30
Jace
This isn’t how I wanted Olivia to find out.
I didn’t intend on her discovering that I’d been responsible for the fire that night her family died.
It had been an accident—an easy mistake. One of my men had dyslexia and screwed up the numbers on the address.
A mistake that won’t ever happen again.
He’s dead.
I had him executed.
But it doesn’t bring back the two innocent lives lost. Before I met Olivia, they were just a number, a body count that had been added to the tally of deceased individuals who had died in a war I didn’t want to be a party to, but I’d inherited the position.
Men were counting on me. And if I didn’t protect my men and the city, it would be overrun with drugs and weapons, murders, and men threatening innocent women, like Olivia.
Doesn’t she see that and realize I’m not the bad guy? I’m just caught up in the mafia. It sounds worse than it is. I swear I’m not the devil. Not by a long shot.
She barely looks at me, and I worry most of all that she’ll expose my secret and betray our vow, unwilling to give up my daughter that she is contracted to do so. If I take her to court, I’ll win, but my reputation will be destroyed. Barone Industries will be put under scrutiny. There are plenty of fronts I have to launder money, but it doesn’t matter.
Olivia has the power to destroy me.
I should never have involved her. The moment I realized the connection, the association between the past and the present, it was too late.
She was pregnant.
And now she’s holding my daughter in her arms. I should be grateful she’s feeding the baby, caring for her in a way that I can’t, but she shouldn’t be here. She’s done.
Her commitment to me is over.
“You don’t have to be here,” I say, reminding her of the deal we had. Her end is complete. She gave birth to my daughter. “You shouldn’t be here.”

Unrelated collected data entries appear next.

Lemma testbit_top w n : 0 < n → 0 ≤ w < 2 ^ n → Z.testbit w (n - 1) = (2 ^ (n - 1) <=? w).
Proof.
  intros Hn Hw. rewrite two_pow_S in Hw by done. destruct (Z.leb_spec (2 ^ (n - 1)) w).
  - apply Z.testbit_true; [lia|]. assert (w / 2 ^ (n - 1) = 1) as -> by (symmetry; apply (Z.div_unique _ _ _ (w - 2 ^ (n - 1))); lia). done.
  - apply Z.testbit_false; [lia|]. by rewrite Z.div_small by lia.
Qed.

(** [z] is the integer with the [n] bits of [w], signed or not. *)
Definition field_value (signed : bool) (n w z : Z) : Prop :=
  int_range signed n z ∧ ∀ i, 0 ≤ i < n → Z.testbit z i = Z.testbit w i.

Lemma field_value_pos signed n w : 0 < n → 0 ≤ w < 2 ^ n → (signed = true → Z.testbit w (n - 1) = false) → field_value signed n w w.
Proof.
  intros Hn Hw Hs. split; [|done]. unfold int_range. rewrite (proj2 (Z.ltb_lt 0 n) Hn), andb_true_r. destruct signed; [|done].
  specialize (Hs eq_refl). rewrite testbit_top in Hs by done. lia.
Qed.
Lemma field_value_neg n w : 0 < n → 0 ≤ w < 2 ^ n → Z.testbit w (n - 1) = true → field_value true n w (w - 2 ^ n).
Proof.
  intros Hn Hw Hs. rewrite testbit_top in Hs by done. split; [|intros i Hi; by apply testbit_sub_pow].
  unfold int_range. rewrite (proj2 (Z.ltb_lt 0 n) Hn). cbn [andb]. pose proof (two_pow_S n Hn). lia.
Qed.

Lemma wrap_s_add w x k : 0 < w → wrap_s w (x + k * 2 ^ w) = wrap_s w x.
Proof. intros. unfold wrap_s. f_equal. replace (x + k * 2 ^ w + 2 ^ (w - 1)) with (x + 2 ^ (w - 1) + k * 2 ^ w) by lia. by rewrite Z.mod_add by lia. Qed.

Lemma lor_high w n : 0 ≤ n < D_EXP → 0 ≤ w < 2 ^ n → Z.lor w (dig (Z.lnot (MAKE_MASK n))) = w - 2 ^ n + D_BASE.
Proof.
  intros Hn Hw. assert (MAKE_MASK n = 2 ^ n - 1) as ->.
  { unfold MAKE_MASK. rewrite Z.shiftl_1_l, (dig_small (2 ^ n)) by (split; [|apply Z.pow_lt_mono_r]; lia). apply dig_small.
    assert (2 ^ n < D_BASE) by (apply Z.pow_lt_mono_r; lia). unfold is_digit. lia. }
  assert (D_BASE = 2 ^ (D_EXP - n) * 2 ^ n) as EB by (unfold D_BASE; rewrite <- Z.pow_add_r by lia; f_equal; lia).
  assert (2 ^ n < D_BASE) by (apply Z.pow_lt_mono_r; lia).
  assert (dig (Z.lnot (2 ^ n - 1)) = (2 ^ (D_EXP - n) - 1) * 2 ^ n) as ->.
  { unfold dig. replace (Z.lnot (2 ^ n - 1)) with (- 2 ^ n) by (unfold Z.lnot; lia). symmetry. apply (Z.mod_unique_pos _ _ (-1)); lia. }
  rewrite <- Z.shiftl_mul_pow2, lor_shiftl_add' by lia. lia.
Qed.

Lemma small_bits_28 : 28 ≤ SMALL_BITS ∧ SMALL_BITS < D_EXP.
Proof. unfold SMALL_BITS. pose proof D_EXP_ge. lia. Qed.

Lemma make_small_spec z k : in_small z → make_small (z + k * D_BASE) = Small z.
Proof.
  intros [H1 H2]. unfold make_small. f_equal. pose proof small_bits_28.
  assert (D_BASE = 2 ^ 4 * 2 ^ SMALL_BITS) as EB by (unfold D_BASE, SMALL_BITS; rewrite <- Z.pow_add_r by lia; f_equal; lia).
  rewrite EB, Z.mul_assoc, wrap_s_add by lia. apply wrap_s_small; [|lia]. unfold MIN_SMALL, MAX_SMALL in *. lia.
Qed.

Lemma make_small_id z : in_small z → make_small z = Small z.
Proof. intros H. pose proof (make_small_spec z 0 H) as E. by rewrite Z.mul_0_l, Z.add_0_r in E. Qed.

Lemma range_small signed n z : 0 < n < SMALL_BITS → int_range signed n z → in_small z.
Proof.
  intros Hn H. unfold int_range in H. unfold in_small, MIN_SMALL, MAX_SMALL. assert (2 ^ n ≤ 2 ^ (SMALL_BITS - 1)) by (apply Z.pow_le_mono_r; lia).
  pose proof (two_pow_S n). destruct (signed && (0 <? n)); lia.
Qed.

Lemma small_field_spec w n flags : 0 < n < SMALL_BITS → 0 ≤ w < 2 ^ n →
  ∃ z, small_field w n flags = Small z ∧ represents (Small z) z ∧ field_value (signed_field flags) n w z.
Proof.
  intros Hn Hw. pose proof small_bits_28. unfold small_field.
  assert (negb (Z.shiftr w (n - 1) =? 0) = Z.testbit w (n - 1)) as ->.
  { rewrite testbit_top, Z.shiftr_div_pow2 by lia. rewrite two_pow_S in Hw by lia. destruct (Z.leb_spec (2 ^ (n - 1)) w).
    - assert (w / 2 ^ (n - 1) = 1) as -> by (symmetry; apply (Z.div_unique _ _ _ (w - 2 ^ (n - 1))); lia). done.
    - by rewrite Z.div_small by lia. }
  destruct (signed_field flags && Z.testbit w (n - 1)) eqn:E.
  - apply andb_true_iff in E as [E1 E2]. rewrite E1, lor_high by lia. exists (w - 2 ^ n).
    pose proof (field_value_neg n w ltac:(lia) Hw E2) as FV. pose proof (range_small true n _ Hn (proj1 FV)) as IS.
    rewrite <- (Z.mul_1_l D_BASE), make_small_spec by done. done.
  - assert (field_value (signed_field flags) n w w) as FV by (apply field_value_pos; [lia|done|]; intros Es; by rewrite Es in E).
    exists w. pose proof (range_small _ n _ Hn (proj1 FV)) as IS. by rewrite make_small_id.
Qed.
End Small.

(** ** Fields up to [SMALL_BITS-1] bits *)
Section GetSmall.
Context {dw : DigitWidth}.
Variables (m : memory) (base off : Z).
Hypothesis (B : bytes_mem m).

(** [w] has the first [j] bits of the field. *)
Definition prefix (j w : Z) : Prop := 0 ≤ w < 2 ^ j ∧ ∀ i, 0 ≤ i < j → Z.testbit w i = bit m base 1 (off + (j - 1 - i)).

(** A number with no bits from [n] on. *)
Lemma bits_bound w n : 0 ≤ n → 0 ≤ w → (∀ i, n ≤ i → Z.testbit w i = false) → w < 2 ^ n.
Proof.
  intros Hn Hw H. destruct (Z.lt_ge_cases w (2 ^ n)) as [|C]; [done|]. exfalso. assert (0 < w) by (assert (0 < 2 ^ n) by lia; lia).
  pose proof (Z.bit_log2 w ltac:(lia)) as T. rewrite H in T; [done|]. apply Z.log2_le_pow2; lia.
Qed.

While I want her at my side, that isn’t the arrangement.
“I’m not leaving,” Olivia says, staring at me pointedly. The nurse returns, taking the sleeping infant from Olivia’s arms as she lays her back into the incubator.
“Have you thought of a name?” the nurse asks, oblivious to the tension mounting between the two of us.
“Yes, Astrid Elisa Barone,” I say. I hadn’t known what I was going to call my daughter until I saw her, until this very moment.
“That’s a beautiful name,” the nurse says, jotting it down. She tends to little Astrid, making sure that she’s okay before checking on the next infant.
“I thought Astrid could be named after Austin. They both start with A’s.” I’m trying to get on Olivia’s good side.
Should it matter?
We will never have to see each other again. I’ll deposit the remainder of the funds that she’s due, and that’s it, the end.
Olivia opens her mouth and quickly shuts it. Like she has something to say but thinks better of it.
“I’m not leaving her bedside, Jace. Not until she’s released from the hospital.”
It worries me, her attachment to Astrid, her loss of one child already, and what it might mean. I wasn’t oblivious to the dangers when I went into this deal with her, but I didn’t think she’d discover my past and who I am.
I didn’t look too deep into discovering her past, or I might have thought twice about asking her to be the surrogate.